| Assignment |
A verbatim transcript of the lines below, starting at the first and ending with the one that holds "(** The sizes", is what should be produced.

Collection entries
---*---

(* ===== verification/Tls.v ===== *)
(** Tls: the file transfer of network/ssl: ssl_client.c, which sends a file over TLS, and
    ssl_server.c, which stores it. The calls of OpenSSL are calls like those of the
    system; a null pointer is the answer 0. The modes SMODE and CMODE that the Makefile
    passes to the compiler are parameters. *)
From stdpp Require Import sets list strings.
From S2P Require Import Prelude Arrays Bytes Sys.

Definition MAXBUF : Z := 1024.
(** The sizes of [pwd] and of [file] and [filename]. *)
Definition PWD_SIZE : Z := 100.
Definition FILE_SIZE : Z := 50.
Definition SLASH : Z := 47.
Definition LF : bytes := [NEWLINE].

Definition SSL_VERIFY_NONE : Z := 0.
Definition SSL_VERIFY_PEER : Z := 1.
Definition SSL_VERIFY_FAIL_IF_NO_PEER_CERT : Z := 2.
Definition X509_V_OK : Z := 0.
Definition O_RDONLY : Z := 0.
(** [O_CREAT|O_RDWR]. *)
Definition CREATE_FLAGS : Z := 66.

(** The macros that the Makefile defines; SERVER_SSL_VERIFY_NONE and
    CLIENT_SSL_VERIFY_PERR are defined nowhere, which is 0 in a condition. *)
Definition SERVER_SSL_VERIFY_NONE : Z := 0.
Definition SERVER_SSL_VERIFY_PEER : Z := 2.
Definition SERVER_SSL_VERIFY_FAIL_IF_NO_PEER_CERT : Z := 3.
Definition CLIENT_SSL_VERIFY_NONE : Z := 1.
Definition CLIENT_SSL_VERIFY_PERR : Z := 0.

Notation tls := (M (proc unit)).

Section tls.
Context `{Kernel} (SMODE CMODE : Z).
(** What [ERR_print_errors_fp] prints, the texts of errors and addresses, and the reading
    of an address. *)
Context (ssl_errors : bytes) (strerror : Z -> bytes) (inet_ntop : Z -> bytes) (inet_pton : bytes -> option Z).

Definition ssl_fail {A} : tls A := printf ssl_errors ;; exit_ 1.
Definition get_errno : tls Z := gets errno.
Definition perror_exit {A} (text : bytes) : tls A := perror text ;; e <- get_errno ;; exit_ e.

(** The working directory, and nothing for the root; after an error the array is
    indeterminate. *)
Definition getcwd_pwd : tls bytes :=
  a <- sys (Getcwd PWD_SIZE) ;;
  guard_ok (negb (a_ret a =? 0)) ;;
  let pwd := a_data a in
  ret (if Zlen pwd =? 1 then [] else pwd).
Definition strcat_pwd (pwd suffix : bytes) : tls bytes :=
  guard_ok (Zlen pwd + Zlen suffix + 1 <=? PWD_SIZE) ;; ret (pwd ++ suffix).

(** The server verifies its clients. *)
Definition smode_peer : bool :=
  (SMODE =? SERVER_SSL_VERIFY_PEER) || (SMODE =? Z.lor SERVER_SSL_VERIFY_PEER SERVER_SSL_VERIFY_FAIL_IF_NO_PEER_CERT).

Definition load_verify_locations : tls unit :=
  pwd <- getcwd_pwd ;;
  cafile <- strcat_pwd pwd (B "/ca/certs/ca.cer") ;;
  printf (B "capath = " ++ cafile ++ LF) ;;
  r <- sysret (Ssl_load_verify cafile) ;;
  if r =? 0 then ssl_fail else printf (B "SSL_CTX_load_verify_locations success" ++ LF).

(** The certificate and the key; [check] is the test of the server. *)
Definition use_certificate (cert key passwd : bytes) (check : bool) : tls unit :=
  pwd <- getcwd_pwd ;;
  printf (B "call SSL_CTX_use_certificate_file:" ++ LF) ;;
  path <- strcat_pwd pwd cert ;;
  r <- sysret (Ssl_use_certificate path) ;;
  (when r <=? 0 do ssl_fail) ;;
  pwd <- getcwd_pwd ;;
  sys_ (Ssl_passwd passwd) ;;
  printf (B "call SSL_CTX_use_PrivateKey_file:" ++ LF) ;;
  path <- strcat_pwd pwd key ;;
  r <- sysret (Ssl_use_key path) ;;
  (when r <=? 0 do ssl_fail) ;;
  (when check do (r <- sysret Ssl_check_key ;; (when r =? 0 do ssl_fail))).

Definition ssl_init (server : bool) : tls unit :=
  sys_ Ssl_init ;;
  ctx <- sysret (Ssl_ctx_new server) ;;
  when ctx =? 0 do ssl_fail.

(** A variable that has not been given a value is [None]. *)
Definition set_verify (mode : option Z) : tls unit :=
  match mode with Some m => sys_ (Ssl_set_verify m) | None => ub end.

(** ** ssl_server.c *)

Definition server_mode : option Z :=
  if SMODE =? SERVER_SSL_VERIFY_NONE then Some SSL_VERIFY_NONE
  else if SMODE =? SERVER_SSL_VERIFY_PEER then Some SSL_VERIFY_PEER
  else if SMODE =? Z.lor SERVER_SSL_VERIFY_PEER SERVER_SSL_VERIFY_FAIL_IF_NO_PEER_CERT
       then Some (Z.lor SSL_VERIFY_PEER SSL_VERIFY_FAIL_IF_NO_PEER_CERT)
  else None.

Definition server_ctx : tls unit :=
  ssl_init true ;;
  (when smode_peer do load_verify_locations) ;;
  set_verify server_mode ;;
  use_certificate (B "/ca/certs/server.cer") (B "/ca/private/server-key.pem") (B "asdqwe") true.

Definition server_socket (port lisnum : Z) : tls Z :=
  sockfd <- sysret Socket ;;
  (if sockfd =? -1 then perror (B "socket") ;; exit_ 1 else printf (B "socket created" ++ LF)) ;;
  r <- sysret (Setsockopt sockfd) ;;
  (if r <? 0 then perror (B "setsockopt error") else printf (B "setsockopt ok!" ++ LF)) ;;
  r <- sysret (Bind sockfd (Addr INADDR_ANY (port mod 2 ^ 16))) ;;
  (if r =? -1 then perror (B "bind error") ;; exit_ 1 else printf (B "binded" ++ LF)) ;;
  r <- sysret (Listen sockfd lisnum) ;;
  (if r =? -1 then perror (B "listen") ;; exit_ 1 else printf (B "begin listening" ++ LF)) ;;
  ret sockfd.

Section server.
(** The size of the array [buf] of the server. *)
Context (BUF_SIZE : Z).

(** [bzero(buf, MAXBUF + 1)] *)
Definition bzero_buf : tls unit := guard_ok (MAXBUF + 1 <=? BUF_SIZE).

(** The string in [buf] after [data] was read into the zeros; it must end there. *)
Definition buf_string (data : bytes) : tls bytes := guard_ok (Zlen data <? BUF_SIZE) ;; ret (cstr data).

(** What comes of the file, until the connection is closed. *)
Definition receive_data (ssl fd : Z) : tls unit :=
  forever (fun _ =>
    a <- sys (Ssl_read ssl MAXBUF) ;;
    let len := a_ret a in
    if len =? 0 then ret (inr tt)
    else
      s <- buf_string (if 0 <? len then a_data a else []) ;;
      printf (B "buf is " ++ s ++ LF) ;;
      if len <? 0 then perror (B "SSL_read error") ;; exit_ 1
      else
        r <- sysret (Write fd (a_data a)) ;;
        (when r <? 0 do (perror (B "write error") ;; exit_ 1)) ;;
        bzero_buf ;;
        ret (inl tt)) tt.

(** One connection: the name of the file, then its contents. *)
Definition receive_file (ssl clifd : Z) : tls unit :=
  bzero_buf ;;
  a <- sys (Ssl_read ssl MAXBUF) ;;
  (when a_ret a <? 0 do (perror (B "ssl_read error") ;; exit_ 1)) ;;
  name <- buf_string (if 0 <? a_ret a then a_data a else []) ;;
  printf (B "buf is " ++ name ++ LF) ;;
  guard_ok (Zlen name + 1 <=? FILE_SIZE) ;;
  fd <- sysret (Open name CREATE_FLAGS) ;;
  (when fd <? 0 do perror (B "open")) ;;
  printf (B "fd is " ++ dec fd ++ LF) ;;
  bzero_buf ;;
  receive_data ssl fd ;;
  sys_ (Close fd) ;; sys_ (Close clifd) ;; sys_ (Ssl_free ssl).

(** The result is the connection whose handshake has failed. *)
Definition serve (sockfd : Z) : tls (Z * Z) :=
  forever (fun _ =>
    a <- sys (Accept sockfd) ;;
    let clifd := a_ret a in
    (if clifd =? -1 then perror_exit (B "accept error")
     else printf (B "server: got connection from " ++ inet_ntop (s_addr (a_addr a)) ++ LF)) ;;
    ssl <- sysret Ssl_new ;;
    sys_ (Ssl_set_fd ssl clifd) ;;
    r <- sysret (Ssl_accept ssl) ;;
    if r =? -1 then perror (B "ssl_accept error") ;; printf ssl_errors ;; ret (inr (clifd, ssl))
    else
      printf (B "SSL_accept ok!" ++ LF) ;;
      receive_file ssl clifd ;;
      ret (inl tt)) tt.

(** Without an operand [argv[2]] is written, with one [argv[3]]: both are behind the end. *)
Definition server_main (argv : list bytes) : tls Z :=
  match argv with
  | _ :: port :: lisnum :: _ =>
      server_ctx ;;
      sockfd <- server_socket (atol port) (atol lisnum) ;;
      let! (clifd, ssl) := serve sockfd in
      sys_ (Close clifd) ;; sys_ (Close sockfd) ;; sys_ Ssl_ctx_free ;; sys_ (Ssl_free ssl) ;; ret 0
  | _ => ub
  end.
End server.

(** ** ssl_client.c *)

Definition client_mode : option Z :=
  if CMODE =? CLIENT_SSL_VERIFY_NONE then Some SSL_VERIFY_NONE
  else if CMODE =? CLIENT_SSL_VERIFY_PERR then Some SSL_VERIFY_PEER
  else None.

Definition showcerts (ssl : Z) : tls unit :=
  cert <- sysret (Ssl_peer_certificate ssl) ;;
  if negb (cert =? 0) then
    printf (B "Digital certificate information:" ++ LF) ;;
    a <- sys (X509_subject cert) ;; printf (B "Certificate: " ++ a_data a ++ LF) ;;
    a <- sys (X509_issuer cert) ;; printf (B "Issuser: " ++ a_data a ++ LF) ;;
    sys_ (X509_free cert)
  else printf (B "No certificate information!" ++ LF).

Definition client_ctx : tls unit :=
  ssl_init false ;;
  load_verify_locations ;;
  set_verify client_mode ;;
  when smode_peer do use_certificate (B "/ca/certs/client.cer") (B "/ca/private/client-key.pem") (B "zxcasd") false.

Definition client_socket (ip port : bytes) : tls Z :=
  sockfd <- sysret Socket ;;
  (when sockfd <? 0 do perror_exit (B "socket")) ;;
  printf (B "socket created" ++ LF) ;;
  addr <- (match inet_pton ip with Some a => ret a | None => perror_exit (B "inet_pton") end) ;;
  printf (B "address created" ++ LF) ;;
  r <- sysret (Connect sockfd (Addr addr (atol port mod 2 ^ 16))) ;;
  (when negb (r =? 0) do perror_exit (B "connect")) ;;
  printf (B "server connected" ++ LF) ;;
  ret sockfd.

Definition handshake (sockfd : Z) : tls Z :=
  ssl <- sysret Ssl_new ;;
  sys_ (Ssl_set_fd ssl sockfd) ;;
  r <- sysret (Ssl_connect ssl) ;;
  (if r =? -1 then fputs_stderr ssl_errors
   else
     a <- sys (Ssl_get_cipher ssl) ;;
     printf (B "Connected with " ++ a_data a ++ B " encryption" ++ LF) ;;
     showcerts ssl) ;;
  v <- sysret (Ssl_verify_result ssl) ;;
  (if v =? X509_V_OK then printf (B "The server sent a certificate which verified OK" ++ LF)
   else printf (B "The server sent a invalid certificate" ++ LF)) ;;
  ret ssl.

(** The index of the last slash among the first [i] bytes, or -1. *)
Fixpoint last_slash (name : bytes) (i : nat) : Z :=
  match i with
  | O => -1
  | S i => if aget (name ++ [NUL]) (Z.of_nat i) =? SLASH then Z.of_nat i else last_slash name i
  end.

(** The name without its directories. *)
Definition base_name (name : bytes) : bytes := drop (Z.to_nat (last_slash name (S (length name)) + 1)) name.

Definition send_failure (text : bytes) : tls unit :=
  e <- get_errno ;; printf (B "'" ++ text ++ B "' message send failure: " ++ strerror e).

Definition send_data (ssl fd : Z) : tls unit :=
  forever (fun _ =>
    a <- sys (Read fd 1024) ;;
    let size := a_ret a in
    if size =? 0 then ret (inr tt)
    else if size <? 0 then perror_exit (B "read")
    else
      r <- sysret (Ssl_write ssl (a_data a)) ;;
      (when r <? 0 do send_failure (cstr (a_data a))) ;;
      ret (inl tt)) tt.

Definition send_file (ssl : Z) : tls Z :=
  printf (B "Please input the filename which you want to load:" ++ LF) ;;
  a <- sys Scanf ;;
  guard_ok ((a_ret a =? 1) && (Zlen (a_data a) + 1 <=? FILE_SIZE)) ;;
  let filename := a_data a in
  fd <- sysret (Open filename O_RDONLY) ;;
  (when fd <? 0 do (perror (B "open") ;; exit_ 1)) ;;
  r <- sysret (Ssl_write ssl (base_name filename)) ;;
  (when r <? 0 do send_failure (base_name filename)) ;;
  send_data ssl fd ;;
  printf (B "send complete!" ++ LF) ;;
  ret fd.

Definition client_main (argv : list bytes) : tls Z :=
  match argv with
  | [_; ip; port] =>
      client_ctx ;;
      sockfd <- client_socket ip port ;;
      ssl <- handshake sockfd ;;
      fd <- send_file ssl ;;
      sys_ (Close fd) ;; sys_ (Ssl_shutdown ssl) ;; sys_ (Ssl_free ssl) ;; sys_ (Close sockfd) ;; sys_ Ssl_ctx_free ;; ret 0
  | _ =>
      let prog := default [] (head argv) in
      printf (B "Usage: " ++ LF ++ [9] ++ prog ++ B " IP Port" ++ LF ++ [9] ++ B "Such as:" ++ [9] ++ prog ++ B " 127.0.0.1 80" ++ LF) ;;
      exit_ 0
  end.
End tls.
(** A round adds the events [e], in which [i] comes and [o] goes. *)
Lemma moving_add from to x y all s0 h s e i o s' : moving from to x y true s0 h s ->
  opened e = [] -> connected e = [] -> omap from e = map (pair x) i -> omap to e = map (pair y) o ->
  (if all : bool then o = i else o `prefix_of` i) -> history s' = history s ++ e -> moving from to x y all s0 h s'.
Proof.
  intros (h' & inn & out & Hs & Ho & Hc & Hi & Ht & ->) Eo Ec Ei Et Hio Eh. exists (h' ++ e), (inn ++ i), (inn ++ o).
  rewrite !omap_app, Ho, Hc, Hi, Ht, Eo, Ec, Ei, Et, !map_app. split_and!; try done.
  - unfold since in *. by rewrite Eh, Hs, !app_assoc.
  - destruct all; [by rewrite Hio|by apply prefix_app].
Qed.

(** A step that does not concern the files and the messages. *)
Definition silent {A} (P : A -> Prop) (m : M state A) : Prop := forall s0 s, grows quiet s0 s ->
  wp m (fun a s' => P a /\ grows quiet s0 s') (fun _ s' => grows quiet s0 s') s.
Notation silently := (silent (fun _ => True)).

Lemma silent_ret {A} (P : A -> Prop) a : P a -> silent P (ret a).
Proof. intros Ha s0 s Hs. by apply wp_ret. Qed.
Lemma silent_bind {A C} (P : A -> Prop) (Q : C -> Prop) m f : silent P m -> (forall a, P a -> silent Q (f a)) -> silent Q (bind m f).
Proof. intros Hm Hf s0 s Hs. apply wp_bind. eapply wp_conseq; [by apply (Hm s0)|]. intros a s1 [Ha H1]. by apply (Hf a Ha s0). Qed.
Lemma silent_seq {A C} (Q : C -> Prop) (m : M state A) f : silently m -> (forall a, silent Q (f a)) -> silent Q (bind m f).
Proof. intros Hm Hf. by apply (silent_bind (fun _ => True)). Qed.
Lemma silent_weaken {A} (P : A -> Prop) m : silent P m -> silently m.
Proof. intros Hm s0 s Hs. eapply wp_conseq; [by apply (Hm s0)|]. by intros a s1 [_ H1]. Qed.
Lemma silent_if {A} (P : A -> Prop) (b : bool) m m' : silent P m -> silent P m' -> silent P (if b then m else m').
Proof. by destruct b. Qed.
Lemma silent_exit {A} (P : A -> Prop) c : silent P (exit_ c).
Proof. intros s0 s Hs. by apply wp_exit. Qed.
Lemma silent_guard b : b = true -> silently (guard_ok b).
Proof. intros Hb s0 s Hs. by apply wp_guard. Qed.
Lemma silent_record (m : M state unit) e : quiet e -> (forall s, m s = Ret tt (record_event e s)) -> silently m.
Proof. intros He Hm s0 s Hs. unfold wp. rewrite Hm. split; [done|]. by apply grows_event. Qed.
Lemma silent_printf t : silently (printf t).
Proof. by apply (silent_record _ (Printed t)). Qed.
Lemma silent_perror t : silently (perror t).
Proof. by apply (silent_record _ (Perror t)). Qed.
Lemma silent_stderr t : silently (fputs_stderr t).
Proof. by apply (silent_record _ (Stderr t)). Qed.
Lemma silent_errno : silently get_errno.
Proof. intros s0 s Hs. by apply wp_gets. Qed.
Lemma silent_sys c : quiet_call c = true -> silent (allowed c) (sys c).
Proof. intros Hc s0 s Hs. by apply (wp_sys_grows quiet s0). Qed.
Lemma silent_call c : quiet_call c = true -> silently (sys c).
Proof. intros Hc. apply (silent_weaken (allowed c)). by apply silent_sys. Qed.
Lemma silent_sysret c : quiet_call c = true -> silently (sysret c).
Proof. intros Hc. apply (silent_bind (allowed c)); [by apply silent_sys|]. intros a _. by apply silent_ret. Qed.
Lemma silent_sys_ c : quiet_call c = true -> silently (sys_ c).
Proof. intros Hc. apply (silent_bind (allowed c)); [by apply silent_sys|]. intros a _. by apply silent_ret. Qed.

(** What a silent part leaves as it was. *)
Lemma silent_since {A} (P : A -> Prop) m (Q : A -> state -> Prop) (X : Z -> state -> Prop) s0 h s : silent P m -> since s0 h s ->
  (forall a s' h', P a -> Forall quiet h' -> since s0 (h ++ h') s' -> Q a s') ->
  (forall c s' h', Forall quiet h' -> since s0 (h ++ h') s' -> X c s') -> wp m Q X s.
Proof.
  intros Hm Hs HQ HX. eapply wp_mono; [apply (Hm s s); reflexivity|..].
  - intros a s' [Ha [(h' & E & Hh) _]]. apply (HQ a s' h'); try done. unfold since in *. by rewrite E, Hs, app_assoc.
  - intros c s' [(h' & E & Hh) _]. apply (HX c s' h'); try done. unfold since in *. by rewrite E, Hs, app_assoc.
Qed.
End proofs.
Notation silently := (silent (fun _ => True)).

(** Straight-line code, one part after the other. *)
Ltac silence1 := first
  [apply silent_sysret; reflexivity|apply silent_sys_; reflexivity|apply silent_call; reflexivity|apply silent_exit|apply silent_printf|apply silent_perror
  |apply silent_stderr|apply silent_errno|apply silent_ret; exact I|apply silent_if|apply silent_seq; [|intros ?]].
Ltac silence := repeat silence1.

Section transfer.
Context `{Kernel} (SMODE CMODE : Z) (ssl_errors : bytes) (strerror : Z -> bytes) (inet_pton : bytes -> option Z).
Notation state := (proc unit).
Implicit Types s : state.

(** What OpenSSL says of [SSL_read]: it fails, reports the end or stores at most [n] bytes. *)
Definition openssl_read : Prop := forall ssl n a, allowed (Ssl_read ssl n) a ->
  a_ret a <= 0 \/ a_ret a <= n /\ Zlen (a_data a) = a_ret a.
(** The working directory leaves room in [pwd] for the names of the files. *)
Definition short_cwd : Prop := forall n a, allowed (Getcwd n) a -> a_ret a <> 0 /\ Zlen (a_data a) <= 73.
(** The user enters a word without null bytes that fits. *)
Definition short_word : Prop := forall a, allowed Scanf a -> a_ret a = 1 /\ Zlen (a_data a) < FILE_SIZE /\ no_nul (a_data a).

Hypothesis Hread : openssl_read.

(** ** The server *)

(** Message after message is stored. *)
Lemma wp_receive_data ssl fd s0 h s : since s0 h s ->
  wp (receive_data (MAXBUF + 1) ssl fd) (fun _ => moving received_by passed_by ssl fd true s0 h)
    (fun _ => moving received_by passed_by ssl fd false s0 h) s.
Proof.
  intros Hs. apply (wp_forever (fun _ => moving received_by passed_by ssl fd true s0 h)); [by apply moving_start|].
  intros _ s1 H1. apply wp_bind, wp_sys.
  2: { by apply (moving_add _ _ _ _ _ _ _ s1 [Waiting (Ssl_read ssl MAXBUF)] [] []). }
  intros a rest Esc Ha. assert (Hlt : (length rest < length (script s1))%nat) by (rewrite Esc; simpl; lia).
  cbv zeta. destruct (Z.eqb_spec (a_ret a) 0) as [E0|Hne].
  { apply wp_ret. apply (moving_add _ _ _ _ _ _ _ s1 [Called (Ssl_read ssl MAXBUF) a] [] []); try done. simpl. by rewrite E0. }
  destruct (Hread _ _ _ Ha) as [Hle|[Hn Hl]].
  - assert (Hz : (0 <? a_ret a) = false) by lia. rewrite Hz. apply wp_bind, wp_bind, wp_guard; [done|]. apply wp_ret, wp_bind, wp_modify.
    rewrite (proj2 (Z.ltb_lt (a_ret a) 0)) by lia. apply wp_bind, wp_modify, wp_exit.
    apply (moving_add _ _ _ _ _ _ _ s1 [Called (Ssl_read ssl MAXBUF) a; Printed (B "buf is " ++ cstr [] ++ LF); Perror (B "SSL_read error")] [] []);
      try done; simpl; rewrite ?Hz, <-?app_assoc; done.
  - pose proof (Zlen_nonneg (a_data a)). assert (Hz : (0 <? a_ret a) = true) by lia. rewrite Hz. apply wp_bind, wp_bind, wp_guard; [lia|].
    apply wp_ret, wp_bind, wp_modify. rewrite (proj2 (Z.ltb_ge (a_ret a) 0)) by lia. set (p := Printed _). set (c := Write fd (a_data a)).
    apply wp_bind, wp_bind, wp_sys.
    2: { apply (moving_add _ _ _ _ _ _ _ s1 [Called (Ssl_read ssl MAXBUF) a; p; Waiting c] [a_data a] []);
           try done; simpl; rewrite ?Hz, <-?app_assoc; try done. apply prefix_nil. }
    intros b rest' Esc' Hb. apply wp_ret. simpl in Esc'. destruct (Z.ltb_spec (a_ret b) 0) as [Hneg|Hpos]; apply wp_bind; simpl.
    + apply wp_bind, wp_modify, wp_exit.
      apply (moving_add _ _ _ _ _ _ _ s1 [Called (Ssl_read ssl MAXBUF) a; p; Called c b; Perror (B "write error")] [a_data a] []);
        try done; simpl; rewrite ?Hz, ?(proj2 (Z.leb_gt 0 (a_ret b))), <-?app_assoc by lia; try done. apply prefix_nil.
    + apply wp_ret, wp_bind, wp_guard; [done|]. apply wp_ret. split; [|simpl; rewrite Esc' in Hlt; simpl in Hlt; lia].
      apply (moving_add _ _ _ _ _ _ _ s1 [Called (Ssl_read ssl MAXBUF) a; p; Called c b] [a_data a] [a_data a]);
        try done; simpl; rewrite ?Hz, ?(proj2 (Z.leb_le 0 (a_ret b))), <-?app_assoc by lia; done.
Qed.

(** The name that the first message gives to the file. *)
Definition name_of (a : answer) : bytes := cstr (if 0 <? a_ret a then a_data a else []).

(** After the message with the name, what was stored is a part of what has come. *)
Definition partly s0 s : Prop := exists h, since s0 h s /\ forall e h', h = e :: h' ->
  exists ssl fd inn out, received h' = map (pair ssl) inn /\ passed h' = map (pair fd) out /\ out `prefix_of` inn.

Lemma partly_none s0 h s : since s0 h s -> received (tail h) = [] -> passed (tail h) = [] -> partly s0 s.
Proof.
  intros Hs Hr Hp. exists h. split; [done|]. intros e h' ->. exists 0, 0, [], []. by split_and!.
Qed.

---*---

| Response area |
(* ===== verification/Tls.v ===== *)
(** Tls: the file transfer of network/ssl: ssl_client.c, which sends a file over TLS, and
    ssl_server.c, which stores it. The calls of OpenSSL are calls like those of the
    system; a null pointer is the answer 0. The modes SMODE and CMODE that the Makefile
    passes to the compiler are parameters. *)
From stdpp Require Import sets list strings.
From S2P Require Import Prelude Arrays Bytes Sys.

Definition MAXBUF : Z := 1024.
(** The sizes of [pwd] and of [file] and [filename]. *)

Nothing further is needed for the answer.